▶ _Records provided_
(** * linkchecker2.py: a resumable link-checking crawler

    A shallow embedding of [src/linkchecker2.py].  Python sets of URLs are
    [gset string]; the fetches, the console lines and the report rows form
    one chronological event log which, with the contents of the state
    file, is threaded through a small state-and-exception monad; the
    arbitrary order of [set.pop] and of set iteration is left to the
    environment. *)

From Stdlib Require Import ZArith.
From stdpp Require Import gmap strings list relations pretty.

Set Warnings "-register-all,-clear-no-such-hyp".
Open Scope string_scope.
Open Scope Z_scope.
Open Scope list_scope.

(** ** External capabilities: HTTP responses and parsed documents *)

(** What [requests.get] hands back: status code, headers and body text. *)
Record Response := {
  status_code : Z;
  headers : gmap string string;
  text : string
}.

(** A parsed element: tag name, attributes, children (BeautifulSoup's tree). *)
Inductive Tag := Elem (name : string) (attrs : list (string * string)) (children : list Tag).

Definition tag_name (t : Tag) : string := let 'Elem n _ _ := t in n.
Definition tag_attrs (t : Tag) : list (string * string) := let 'Elem _ a _ := t in a.

(** [t[key]]: the value of an attribute, if present. *)
Fixpoint attr (key : string) (l : list (string * string)) : option string :=
  match l with
  | [] => None
  | (k, v) :: l' => if String.eqb k key then Some v else attr key l'
  end.

(** All descendants of an element, in document order. *)
Fixpoint descendants (t : Tag) : list Tag :=
  match t with
  | Elem _ _ cs => flat_map (fun c => c :: descendants c) cs
  end.

(** [t.find_all(name)] and [t.find_all(name, href=True)]. *)
Definition find_all (name : string) (need_href : bool) (t : Tag) : list Tag :=
  filter (fun d => String.eqb (tag_name d) name = true
                   ∧ (need_href = true → is_Some (attr "href" (tag_attrs d))))
         (descendants t).

(** [link["href"]] for a tag returned by [find_all(_, href=True)]. *)
Definition href (t : Tag) : string := default "" (attr "href" (tag_attrs t)).

(** The (scheme, netloc) part of [urlparse]'s result. *)
Record ParseResult := { scheme : string; netloc : string }.

(** Python truthiness of a string: non-empty. *)
Definition truthy (s : string) : bool :=
  match s with EmptyString => false | _ => true end.

(** ** Events and the monad *)

Inductive event :=
| Get (url : string) (timeout : option Z)      (* requests.get(url[, timeout=..]) *)
| Print (line : string)                        (* print(line) *)
| WriteRow (file : string) (row : list string) (* csv.writer(file).writerow(row), append mode *).

(** The world a run acts on: everything it did so far, oldest first, and
    the contents of [crawl_state.pkl] ([None]: the file does not exist). *)
Record world := {
  log : list event;
  state_file : option (gset string * gset string)
}.

Inductive exception :=
| RequestException (msg : string)
| OtherException (msg : string).

Inductive result (A : Type) :=
| Ok (a : A)
| Raise (e : exception).
Arguments Ok {A} a.
Arguments Raise {A} e.

(** A computation returns a value or raises, and leaves a new world. *)
Definition IO (A : Type) : Type := world → result A * world.

#[global] Instance io_ret : MRet IO := fun A a w => (Ok a, w).

#[global] Instance io_bind : MBind IO := fun A B k m w =>
  match m w with
  | (Ok a, w') => k a w'
  | (Raise e, w') => (Raise e, w')
  end.

(** The world after some more events; files other than the log are kept. *)
Definition add_events (w : world) (evs : list event) : world :=
  {| log := log w ++ evs; state_file := state_file w |}.

Definition emit (e : event) : IO unit := fun w => (Ok tt, add_events w [e]).

Definition print (line : string) : IO unit := emit (Print line).

(** [try: m except requests.exceptions.RequestException as e: h e]. *)
Definition try_except {A} (m : IO A) (h : string → IO A) : IO A :=
  fun w => match m w with
           | (Raise (RequestException msg), w') => h msg w'
           | r => r
           end.

(** [for x in xs: body], threading the loop-carried variables [acc]. *)
Fixpoint for_each {A S} (xs : list A) (body : A → S → IO S) (acc : S) : IO S :=
  match xs with
  | [] => mret acc
  | x :: xs' => acc' ← body x acc; for_each xs' body acc'
  end.

(** An iteration order for Python sets: some enumeration of the elements. *)
Record set_order (A : Type) `{Countable A} := {
  enum :> gset A → list A;
  enum_perm : ∀ s, enum s ≡ₚ elements s
}.
Arguments enum {A _ _} _ _.
Arguments enum_perm {A _ _} _ _.

(** The order stdpp happens to list a set in. *)
Definition elements_order (A : Type) `{Countable A} : set_order A :=
  {| enum := elements; enum_perm := fun s => reflexivity (elements s) |}.

(** [line] without the leading [p], when it starts with [p]. *)
Fixpoint strip_prefix (p line : string) : option string :=
  match p, line with
  | EmptyString, _ => Some line
  | String a p', String b line' =>
      if Ascii.eqb a b then strip_prefix p' line' else None
  | String _ _, EmptyString => None
  end.

(** ** The program *)

(** The loop-carried variables of [crawl_website]. *)
Record crawl_vars := {
  visited_pages : gset string;
  links_to_crawl : gset string;
  count_links : nat
}.

Definition header_row : list string := ["Source Page"; "Link URL"; "Status"].

Definition blocklist_prefix : string :=
  "https://library2.utm.utoronto.ca/otra/reed/tagged-records".

Section Crawler.

(** The network: the answer to a GET may depend on everything done so
    far; it is a response or a [RequestException] with its message. *)
Variable http : list event → string → option Z → Response + string.
(** [BeautifulSoup(text, "html.parser")], [urljoin] and [urlparse], taken
    as total functions of their arguments. *)
Variable BeautifulSoup : string → Tag.
Variable urljoin : string → string → string.
Variable urlparse : string → ParseResult.

(** [requests.get(url)] / [requests.get(url, timeout=n)]. *)
Definition requests_get (url : string) (timeout : option Z) : IO Response :=
  fun w =>
    let w' := add_events w [Get url timeout] in
    match http (log w) url timeout with
    | inl response => (Ok response, w')
    | inr msg => (Raise (RequestException msg), w')
    end.

Definition is_valid_url (url : string) : bool :=
  let parsed := urlparse url in
  truthy (netloc parsed) && truthy (scheme parsed).

Definition is_same_or_subpath (url base_url : string) : bool :=
  String.prefix base_url url.

Definition is_html (response : Response) : bool :=
  let content_type := default "" (headers response !! "Content-Type") in
  bool_decide (is_Some (String.index 0 "text/html" content_type)).

Definition check_link (url : string) : IO string :=
  try_except
    (response ← requests_get url (Some 10);
     if status_code response =? 200 then mret "Working" else mret "Broken")
    (fun _ => mret "Broken").

Definition extract_menu_links (url : string) : IO (gset string) :=
  try_except
    (response ← requests_get url None;
     if negb (is_html response) then mret ∅
     else
       let soup := BeautifulSoup (text response) in
       let nav_tags := find_all "nav" false soup in
       mret (foldl (fun links nav =>
               foldl (fun links link =>
                        let full_url := urljoin url (href link) in
                        if is_valid_url full_url then links ∪ {[full_url]} else links)
                     links (find_all "a" true nav))
             (∅ : gset string) nav_tags))
    (fun e => print ("Error accessing " +:+ url +:+ ": " +:+ e);; mret ∅).

Definition get_body_links (url base_url : string) (menu_links : gset string)
  : IO (gset (string * string)) :=
  try_except
    (response ← requests_get url None;
     if negb (is_html response) then mret ∅
     else
       let soup := BeautifulSoup (text response) in
       mret (foldl (fun links link =>
                      let full_url := urljoin url (href link) in
                      if is_valid_url full_url && bool_decide (full_url ∉ menu_links)
                      then links ∪ {[(url, full_url)]} else links)
                   (∅ : gset (string * string)) (find_all "a" true soup)))
    (fun e => print ("Error accessing " +:+ url +:+ ": " +:+ e);; mret ∅).

Definition save_state (visited_pages links_to_crawl : gset string) : IO unit :=
  fun w => (Ok tt, {| log := log w; state_file := Some (visited_pages, links_to_crawl) |}).

Definition load_state : IO (gset string * gset string) :=
  fun w => (Ok (default (∅, ∅) (state_file w)), w).

Section Run.
Variables (start_url base_url csv_filename : string) (record_only_broken : bool).

(** [if not record_only_broken or status == "Broken": writer.writerow(row)] *)
Definition write_filtered (source_page link_url status : string) : IO unit :=
  if negb record_only_broken || String.eqb status "Broken"
  then emit (WriteRow csv_filename [source_page; link_url; status])
  else mret tt.

(** Lines 103-106: the body of [for menu_link in menu_links]. *)
Definition check_menu_link (menu_link : string)
    (menu_results : list (string * string * string))
  : IO (list (string * string * string)) :=
  status ← check_link menu_link;
  let menu_results := menu_results ++ [(start_url, menu_link, status)] in
  print (status +:+ ": " +:+ menu_link +:+ " (found in menu on "
         +:+ start_url +:+ ")");;
  mret menu_results.

(** Lines 111-113: the body of [for result in menu_results]. *)
Definition write_menu_result (result : string * string * string) (_ : unit)
  : IO unit :=
  let '(source_page, link_url, status) := result in
  write_filtered source_page link_url status.

(** Lines 92-118: load the state, seed the frontier, run the menu pass. *)
Definition crawl_init (order : set_order string) : IO (crawl_vars * gset string) :=
  '(visited, loaded) ← load_state;
  let frontier :=
    if bool_decide (visited = ∅) && bool_decide (loaded = ∅)
    then loaded ∪ {[start_url]} else loaded in
  menu_links ←
    (if bool_decide (visited = ∅) then
       menu_links ← extract_menu_links start_url;
       menu_results ← for_each (order menu_links) check_menu_link [];
       emit (WriteRow csv_filename header_row);;
       for_each menu_results write_menu_result tt;;
       mret menu_links
     else mret ∅);
  mret ({| visited_pages := visited;
           links_to_crawl := frontier;
           count_links := 0 |}, menu_links).

(** Lines 132-145: the body of [for source_page, link_url in page_links]. *)
Definition check_body_link (link : string * string) (v : crawl_vars) : IO crawl_vars :=
  let '(source_page, link_url) := link in
  if String.prefix blocklist_prefix link_url then mret v
  else
    status ← check_link link_url;
    let count := (count_links v + 1)%nat in
    print (status +:+ ": " +:+ link_url +:+ " (found on " +:+ source_page +:+ ")");;
    write_filtered source_page link_url status;;
    mret {| visited_pages := visited_pages v;
            links_to_crawl :=
              if is_same_or_subpath link_url base_url
                 && bool_decide (link_url ∉ visited_pages v)
              then links_to_crawl v ∪ {[link_url]} else links_to_crawl v;
            count_links := count |}.

(** Lines 121-148: one turn of the [while] loop, [current_page] being
    the element [links_to_crawl.pop()] returned. *)
Definition crawl_iteration (order : set_order (string * string))
    (menu_links : gset string) (current_page : string) (v : crawl_vars)
  : IO crawl_vars :=
  let popped := links_to_crawl v ∖ {[current_page]} in
  if bool_decide (current_page ∉ visited_pages v)
     && is_same_or_subpath current_page base_url
  then
    let visited := visited_pages v ∪ {[current_page]} in
    print ("Crawling and checking links on: " +:+ current_page);;
    page_links ← get_body_links current_page base_url menu_links;
    v' ← for_each (order page_links) check_body_link
           {| visited_pages := visited;
              links_to_crawl := popped;
              count_links := count_links v |};
    save_state (visited_pages v') (links_to_crawl v');;
    mret v'
  else
    mret {| visited_pages := visited_pages v;
            links_to_crawl := popped;
            count_links := count_links v |}.

(** [while links_to_crawl:] one turn, for any element [pop] may return
    and any order the page's link set may be iterated in. *)
Inductive crawl_step (menu_links : gset string)
  : relation (crawl_vars * world) :=
| crawl_step_pop order current_page v w v' w' :
    current_page ∈ links_to_crawl v →
    crawl_iteration order menu_links current_page v w = (Ok v', w') →
    crawl_step menu_links (v, w) (v', w').

(** The states a run of [crawl_website] started in [w0] passes through
    at the head of its [while] loop. *)
Definition crawl_reaches (w0 : world) (c : crawl_vars * world) : Prop :=
  ∃ order v0 menu_links w1,
    crawl_init order w0 = (Ok (v0, menu_links), w1)
    ∧ rtc (crawl_step menu_links) (v0, w1) c.

(** Line 150, once the loop has ended. *)
Definition print_total (v : crawl_vars) : IO unit :=
  print ("Total number of links checked: " +:+ pretty (count_links v)).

▶ _Your task_
Copy the lines above exactly. Start with the line containing "requests.get(url[, timeout=..]) *)", end with the line containing "fun w => match m w with", and include both.

▶ _Output of the task_
| Get (url : string) (timeout : option Z)      (* requests.get(url[, timeout=..]) *)
| Print (line : string)                        (* print(line) *)
| WriteRow (file : string) (row : list string) (* csv.writer(file).writerow(row), append mode *).

(** The world a run acts on: everything it did so far, oldest first, and
    the contents of [crawl_state.pkl] ([None]: the file does not exist). *)
Record world := {
  log : list event;
  state_file : option (gset string * gset string)
}.

Inductive exception :=
| RequestException (msg : string)
| OtherException (msg : string).

Inductive result (A : Type) :=
| Ok (a : A)
| Raise (e : exception).
Arguments Ok {A} a.
Arguments Raise {A} e.

(** A computation returns a value or raises, and leaves a new world. *)
Definition IO (A : Type) : Type := world → result A * world.

#[global] Instance io_ret : MRet IO := fun A a w => (Ok a, w).

#[global] Instance io_bind : MBind IO := fun A B k m w =>
  match m w with
  | (Ok a, w') => k a w'
  | (Raise e, w') => (Raise e, w')
  end.

(** The world after some more events; files other than the log are kept. *)
Definition add_events (w : world) (evs : list event) : world :=
  {| log := log w ++ evs; state_file := state_file w |}.

Definition emit (e : event) : IO unit := fun w => (Ok tt, add_events w [e]).

Definition print (line : string) : IO unit := emit (Print line).

(** [try: m except requests.exceptions.RequestException as e: h e]. *)
Definition try_except {A} (m : IO A) (h : string → IO A) : IO A :=
  fun w => match m w with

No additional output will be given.